Here’s a bit of what I’d written:

“Next week is the last of my current contract. This means that I’ll be unemployed after next Friday. I have a few irons in the fire (it’s going to be a cliche-ful post, so gird your loins [see?]), and the feeling of being in career limbo is equal parts exciting and terrifying. The ‘terrifying’ stems mostly from the fact that a mortgage sleeps for no-one.

I want to stay in Melbourne, so the job search parameters are limited in this way. I moved down from Brisbane in 2004, and I’m not done with living here. I feel very at home now, and having had two kids in the time I’ve been a Melburnian certainly helps. The thought of hopping around the countryside with my household in tow (partner, 2 young children, mother, dog, 2 cats [one ancient one]) is daunting and unattractive. Putting down roots + spending more time building on my buddy network, sending the kids to the local (v. good) primary school, not having to find another house…all these things are seductive.”

I’ve been unemployed now for a whole week. The end of my contract at the university was most definitely a whimper rather than a bang. No-one really said goodbye. No-one threw me a party. No-one gave a speech. This is what I did get:

  • Five notifications from the university that my job was ending.
  • An adjunct appointment to keep my institutional email alive + retain access to the library.
  • No offer of any ongoing work.

I say all this with no bitterness or wangst. Being a research fellow can be a very odd position; you’re a part of the place, but also not really. You have the luxury of not getting too involved in the politics of teaching loads and committee appointments, but this means you’re not privy to much of what’s going on in the place and you don’t have much of a chance to cross paths with your colleagues.

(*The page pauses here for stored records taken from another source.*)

(** A token is the text of the list of its parts. *)
Definition date_text (d : option Z) : string := bits (encode d).
Definition text_date (s : string) : option Z := default None (decode (of_bits s)).

Definition signed (alg : string) (c : Claims) (key : string) : string :=
  bits (encode (alg :: key :: Claims_DeviceID c :: Claims_SessionID c :: Claims_Issuer c :: Claims_Subject c
    :: Claims_ID c :: date_text (Claims_IssuedAt c) :: date_text (Claims_NotBefore c)
    :: date_text (Claims_ExpiresAt c) :: Claims_Audience c)).

Definition unsign (token : string) : option (string * Claims * string) :=
  match decode (of_bits token) : option (list string) with
  | Some (alg :: key :: d :: s :: i :: u :: t :: ia :: nb :: e :: a) =>
    Some (alg, mkClaims d s i u a (text_date ia) (text_date nb) (text_date e) t, key)
  | _ => None
  end.

Lemma text_date_text d : text_date (date_text d) = d.
Proof. unfold text_date, date_text. by rewrite of_bits_bits, decode_encode. Qed.

Definition verify (alg key token : string) : option Claims :=
  match unsign token with
  | Some (alg', c, key') => if bool_decide (alg' = alg ∧ key' = key) then Some c else None
  | None => None
  end.

Definition valid (issuer audience : string) (now : Z) (c : Claims) : bool :=
  bool_decide (issuer = "" ∨ Claims_Issuer c = issuer) && bool_decide (audience ∈ Claims_Audience c)
  && match Claims_ExpiresAt c with Some t => (now <? t)%Z | None => false end
  && match Claims_NotBefore c with Some t => (t <=? now)%Z | None => true end.

Lemma valid_spec issuer audience now c :
  valid issuer audience now c = true ↔ claims_valid issuer audience now c.
Proof.
  unfold valid, claims_valid. rewrite !andb_true_iff, !bool_decide_eq_true.
  assert (match Claims_ExpiresAt c with Some t => (now <? t)%Z | None => false end = true
    ↔ ∃ t, Claims_ExpiresAt c = Some t ∧ (now < t)%Z) as ->.
  { destruct (Claims_ExpiresAt c); rewrite ?Z.ltb_lt; naive_solver. }
  assert (match Claims_NotBefore c with Some t => (t <=? now)%Z | None => true end = true
    ↔ ∀ t, Claims_NotBefore c = Some t → (t ≤ now)%Z) as ->.
  { destruct (Claims_NotBefore c); rewrite ?Z.leb_le; naive_solver. }
  tauto.
Qed.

I’m not totally gone from the corridors, either, which may explain the somewhat blase attitude to my flagging the imminent end of my contract. I’m keeping my office till the end of the year, and I’m still wearing a lot of hats (considering no-one’s paying me to undertake any of the roles).

I’m still waiting to hear about the outcome of the ARC Future Fellows round. The Discovery rounds were announced at the end of October, and my application didn’t get up. I sulked for a day, which I thought was fairly restrained considering how long it takes to put one of those things together.

All my buddies reassure me that it won’t be long before I find a job. It boggles my mind sometimes that I have a PhD, have worked for almost 10 years in the field, published quite a few things, hold some fairly high-level (and fun) academic positions, founded a research network…and could be out of the profession, just like that.

I’ve chosen to be a research fellow twice, and not apply for lecturing positions. I’ve seen peers reach Lecturer C, then D, and some are poised already for E (professorial). I’ve hovered at B for about six years now. Life’s not about levels and titles, I know, and I rarely maunder on about it. But, yes, only human at times.

This post sounds a little melancholy, which is not my intention, and it is certainly not a reflection of my current mood. I’m, in fact, a tad giddy with possibilities and – would you believe this? – excited about Christmas funstering with my family.